*** DATASET RECORDS ***

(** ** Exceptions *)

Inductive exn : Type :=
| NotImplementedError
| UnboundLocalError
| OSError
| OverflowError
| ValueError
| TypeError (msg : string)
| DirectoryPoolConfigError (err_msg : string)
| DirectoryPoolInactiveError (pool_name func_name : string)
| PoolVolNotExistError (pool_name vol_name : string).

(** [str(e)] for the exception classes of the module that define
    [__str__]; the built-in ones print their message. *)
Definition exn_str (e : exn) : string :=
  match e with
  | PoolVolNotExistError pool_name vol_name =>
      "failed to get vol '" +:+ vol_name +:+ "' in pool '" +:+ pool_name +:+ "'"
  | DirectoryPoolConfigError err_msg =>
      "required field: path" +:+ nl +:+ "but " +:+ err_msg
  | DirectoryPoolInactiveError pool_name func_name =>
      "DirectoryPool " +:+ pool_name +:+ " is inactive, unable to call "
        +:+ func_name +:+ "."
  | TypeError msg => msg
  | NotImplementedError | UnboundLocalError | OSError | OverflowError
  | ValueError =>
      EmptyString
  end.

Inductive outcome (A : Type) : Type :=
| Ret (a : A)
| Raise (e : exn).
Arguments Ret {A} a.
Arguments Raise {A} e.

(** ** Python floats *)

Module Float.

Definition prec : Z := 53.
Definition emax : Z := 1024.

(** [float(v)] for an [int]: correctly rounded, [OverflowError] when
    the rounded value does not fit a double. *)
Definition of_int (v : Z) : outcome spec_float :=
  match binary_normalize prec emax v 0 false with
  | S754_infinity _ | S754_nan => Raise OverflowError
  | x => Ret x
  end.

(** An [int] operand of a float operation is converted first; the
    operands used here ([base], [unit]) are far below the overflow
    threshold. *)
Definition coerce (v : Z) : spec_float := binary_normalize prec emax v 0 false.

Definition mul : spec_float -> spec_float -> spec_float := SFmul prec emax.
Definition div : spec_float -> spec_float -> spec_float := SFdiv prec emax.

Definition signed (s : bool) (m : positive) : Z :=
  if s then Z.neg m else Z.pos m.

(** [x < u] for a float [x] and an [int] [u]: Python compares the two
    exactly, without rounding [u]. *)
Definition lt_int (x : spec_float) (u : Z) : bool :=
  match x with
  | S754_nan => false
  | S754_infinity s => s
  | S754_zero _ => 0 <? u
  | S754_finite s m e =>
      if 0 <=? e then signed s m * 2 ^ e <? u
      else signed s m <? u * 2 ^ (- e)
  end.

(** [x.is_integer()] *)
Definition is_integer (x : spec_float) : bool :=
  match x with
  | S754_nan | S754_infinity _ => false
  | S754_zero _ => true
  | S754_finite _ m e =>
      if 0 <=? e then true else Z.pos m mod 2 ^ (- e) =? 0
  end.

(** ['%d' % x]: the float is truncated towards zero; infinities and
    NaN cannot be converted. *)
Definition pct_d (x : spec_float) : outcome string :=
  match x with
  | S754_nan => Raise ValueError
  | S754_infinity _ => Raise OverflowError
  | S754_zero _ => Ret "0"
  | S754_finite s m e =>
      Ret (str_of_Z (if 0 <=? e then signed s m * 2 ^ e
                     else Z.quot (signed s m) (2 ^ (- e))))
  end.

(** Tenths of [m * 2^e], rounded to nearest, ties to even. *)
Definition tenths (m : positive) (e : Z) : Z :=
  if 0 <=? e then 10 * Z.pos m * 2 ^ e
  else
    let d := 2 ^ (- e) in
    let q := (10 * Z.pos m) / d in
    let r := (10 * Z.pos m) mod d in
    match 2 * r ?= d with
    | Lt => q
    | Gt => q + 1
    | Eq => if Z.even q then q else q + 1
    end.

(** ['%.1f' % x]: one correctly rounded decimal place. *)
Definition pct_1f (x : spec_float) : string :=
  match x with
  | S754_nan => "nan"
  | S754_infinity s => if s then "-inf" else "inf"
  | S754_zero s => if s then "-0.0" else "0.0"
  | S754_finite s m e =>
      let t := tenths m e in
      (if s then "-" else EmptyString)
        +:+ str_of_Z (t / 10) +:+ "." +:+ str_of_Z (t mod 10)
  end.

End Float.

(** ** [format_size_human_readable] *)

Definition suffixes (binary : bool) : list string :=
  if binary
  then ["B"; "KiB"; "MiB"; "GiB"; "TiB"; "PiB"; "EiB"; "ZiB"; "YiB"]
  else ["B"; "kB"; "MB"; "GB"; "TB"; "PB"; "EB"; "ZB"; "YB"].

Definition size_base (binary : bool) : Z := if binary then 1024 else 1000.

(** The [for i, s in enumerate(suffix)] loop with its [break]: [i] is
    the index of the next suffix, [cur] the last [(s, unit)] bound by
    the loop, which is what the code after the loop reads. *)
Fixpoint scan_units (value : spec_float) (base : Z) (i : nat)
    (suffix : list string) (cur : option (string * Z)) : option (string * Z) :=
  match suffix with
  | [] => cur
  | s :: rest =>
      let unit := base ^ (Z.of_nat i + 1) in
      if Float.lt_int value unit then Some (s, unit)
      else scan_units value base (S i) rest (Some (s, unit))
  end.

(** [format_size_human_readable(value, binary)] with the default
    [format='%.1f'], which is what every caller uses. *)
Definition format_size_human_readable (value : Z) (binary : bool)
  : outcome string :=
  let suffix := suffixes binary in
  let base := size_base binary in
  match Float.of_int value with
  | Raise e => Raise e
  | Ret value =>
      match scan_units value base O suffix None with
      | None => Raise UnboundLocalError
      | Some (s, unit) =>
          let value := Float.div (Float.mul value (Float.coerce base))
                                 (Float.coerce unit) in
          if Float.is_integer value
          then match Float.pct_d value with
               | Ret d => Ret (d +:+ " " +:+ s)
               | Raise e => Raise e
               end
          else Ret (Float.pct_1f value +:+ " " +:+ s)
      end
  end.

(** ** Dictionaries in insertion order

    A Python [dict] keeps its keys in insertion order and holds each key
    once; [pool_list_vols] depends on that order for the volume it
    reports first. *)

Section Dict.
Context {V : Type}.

*** End of DATASET RECORDS ***

### TO DO
Return the data exactly, every line included.

### RESPONSE AREA
(** ** Exceptions *)

Inductive exn : Type :=
| NotImplementedError
| UnboundLocalError
| OSError
| OverflowError
| ValueError
| TypeError (msg : string)
| DirectoryPoolConfigError (err_msg : string)
| DirectoryPoolInactiveError (pool_name func_name : string)
| PoolVolNotExistError (pool_name vol_name : string).

(** [str(e)] for the exception classes of the module that define
    [__str__]; the built-in ones print their message. *)
Definition exn_str (e : exn) : string :=
  match e with
  | PoolVolNotExistError pool_name vol_name =>
      "failed to get vol '" +:+ vol_name +:+ "' in pool '" +:+ pool_name +:+ "'"
  | DirectoryPoolConfigError err_msg =>
      "required field: path" +:+ nl +:+ "but " +:+ err_msg
  | DirectoryPoolInactiveError pool_name func_name =>
      "DirectoryPool " +:+ pool_name +:+ " is inactive, unable to call "
        +:+ func_name +:+ "."
  | TypeError msg => msg
  | NotImplementedError | UnboundLocalError | OSError | OverflowError
  | ValueError =>
      EmptyString
  end.

Inductive outcome (A : Type) : Type :=
| Ret (a : A)
| Raise (e : exn).
Arguments Ret {A} a.
Arguments Raise {A} e.

(** ** Python floats *)

Module Float.

Definition prec : Z := 53.
Definition emax : Z := 1024.

(** [float(v)] for an [int]: correctly rounded, [OverflowError] when
    the rounded value does not fit a double. *)
Definition of_int (v : Z) : outcome spec_float :=
  match binary_normalize prec emax v 0 false with
  | S754_infinity _ | S754_nan => Raise OverflowError
  | x => Ret x
  end.

(** An [int] operand of a float operation is converted first; the
    operands used here ([base], [unit]) are far below the overflow
    threshold. *)
Definition coerce (v : Z) : spec_float := binary_normalize prec emax v 0 false.

Definition mul : spec_float -> spec_float -> spec_float := SFmul prec emax.
Definition div : spec_float -> spec_float -> spec_float := SFdiv prec emax.

Definition signed (s : bool) (m : positive) : Z :=
  if s then Z.neg m else Z.pos m.

(** [x < u] for a float [x] and an [int] [u]: Python compares the two
    exactly, without rounding [u]. *)
Definition lt_int (x : spec_float) (u : Z) : bool :=
  match x with
  | S754_nan => false
  | S754_infinity s => s
  | S754_zero _ => 0 <? u
  | S754_finite s m e =>
      if 0 <=? e then signed s m * 2 ^ e <? u
      else signed s m <? u * 2 ^ (- e)
  end.

(** [x.is_integer()] *)
Definition is_integer (x : spec_float) : bool :=
  match x with
  | S754_nan | S754_infinity _ => false
  | S754_zero _ => true
  | S754_finite _ m e =>
      if 0 <=? e then true else Z.pos m mod 2 ^ (- e) =? 0
  end.

(** ['%d' % x]: the float is truncated towards zero; infinities and
    NaN cannot be converted. *)
Definition pct_d (x : spec_float) : outcome string :=
  match x with
  | S754_nan => Raise ValueError
  | S754_infinity _ => Raise OverflowError
  | S754_zero _ => Ret "0"
  | S754_finite s m e =>
      Ret (str_of_Z (if 0 <=? e then signed s m * 2 ^ e
                     else Z.quot (signed s m) (2 ^ (- e))))
  end.

(** Tenths of [m * 2^e], rounded to nearest, ties to even. *)
Definition tenths (m : positive) (e : Z) : Z :=
  if 0 <=? e then 10 * Z.pos m * 2 ^ e
  else
    let d := 2 ^ (- e) in
    let q := (10 * Z.pos m) / d in
    let r := (10 * Z.pos m) mod d in
    match 2 * r ?= d with
    | Lt => q
    | Gt => q + 1
    | Eq => if Z.even q then q else q + 1
    end.

(** ['%.1f' % x]: one correctly rounded decimal place. *)
Definition pct_1f (x : spec_float) : string :=
  match x with
  | S754_nan => "nan"
  | S754_infinity s => if s then "-inf" else "inf"
  | S754_zero s => if s then "-0.0" else "0.0"
  | S754_finite s m e =>
      let t := tenths m e in
      (if s then "-" else EmptyString)
        +:+ str_of_Z (t / 10) +:+ "." +:+ str_of_Z (t mod 10)
  end.

End Float.

(** ** [format_size_human_readable] *)

Definition suffixes (binary : bool) : list string :=
  if binary
  then ["B"; "KiB"; "MiB"; "GiB"; "TiB"; "PiB"; "EiB"; "ZiB"; "YiB"]
  else ["B"; "kB"; "MB"; "GB"; "TB"; "PB"; "EB"; "ZB"; "YB"].

Definition size_base (binary : bool) : Z := if binary then 1024 else 1000.

(** The [for i, s in enumerate(suffix)] loop with its [break]: [i] is
    the index of the next suffix, [cur] the last [(s, unit)] bound by
    the loop, which is what the code after the loop reads. *)
Fixpoint scan_units (value : spec_float) (base : Z) (i : nat)
    (suffix : list string) (cur : option (string * Z)) : option (string * Z) :=
  match suffix with
  | [] => cur
  | s :: rest =>
      let unit := base ^ (Z.of_nat i + 1) in
      if Float.lt_int value unit then Some (s, unit)
      else scan_units value base (S i) rest (Some (s, unit))
  end.

(** [format_size_human_readable(value, binary)] with the default
    [format='%.1f'], which is what every caller uses. *)
Definition format_size_human_readable (value : Z) (binary : bool)
  : outcome string :=
  let suffix := suffixes binary in
  let base := size_base binary in
  match Float.of_int value with
  | Raise e => Raise e
  | Ret value =>
      match scan_units value base O suffix None with
      | None => Raise UnboundLocalError
      | Some (s, unit) =>
          let value := Float.div (Float.mul value (Float.coerce base))
                                 (Float.coerce unit) in
          if Float.is_integer value
          then match Float.pct_d value with
               | Ret d => Ret (d +:+ " " +:+ s)
               | Raise e => Raise e
               end
          else Ret (Float.pct_1f value +:+ " " +:+ s)
      end
  end.

(** ** Dictionaries in insertion order

    A Python [dict] keeps its keys in insertion order and holds each key
    once; [pool_list_vols] depends on that order for the volume it
    reports first. *)

Section Dict.
Context {V : Type}.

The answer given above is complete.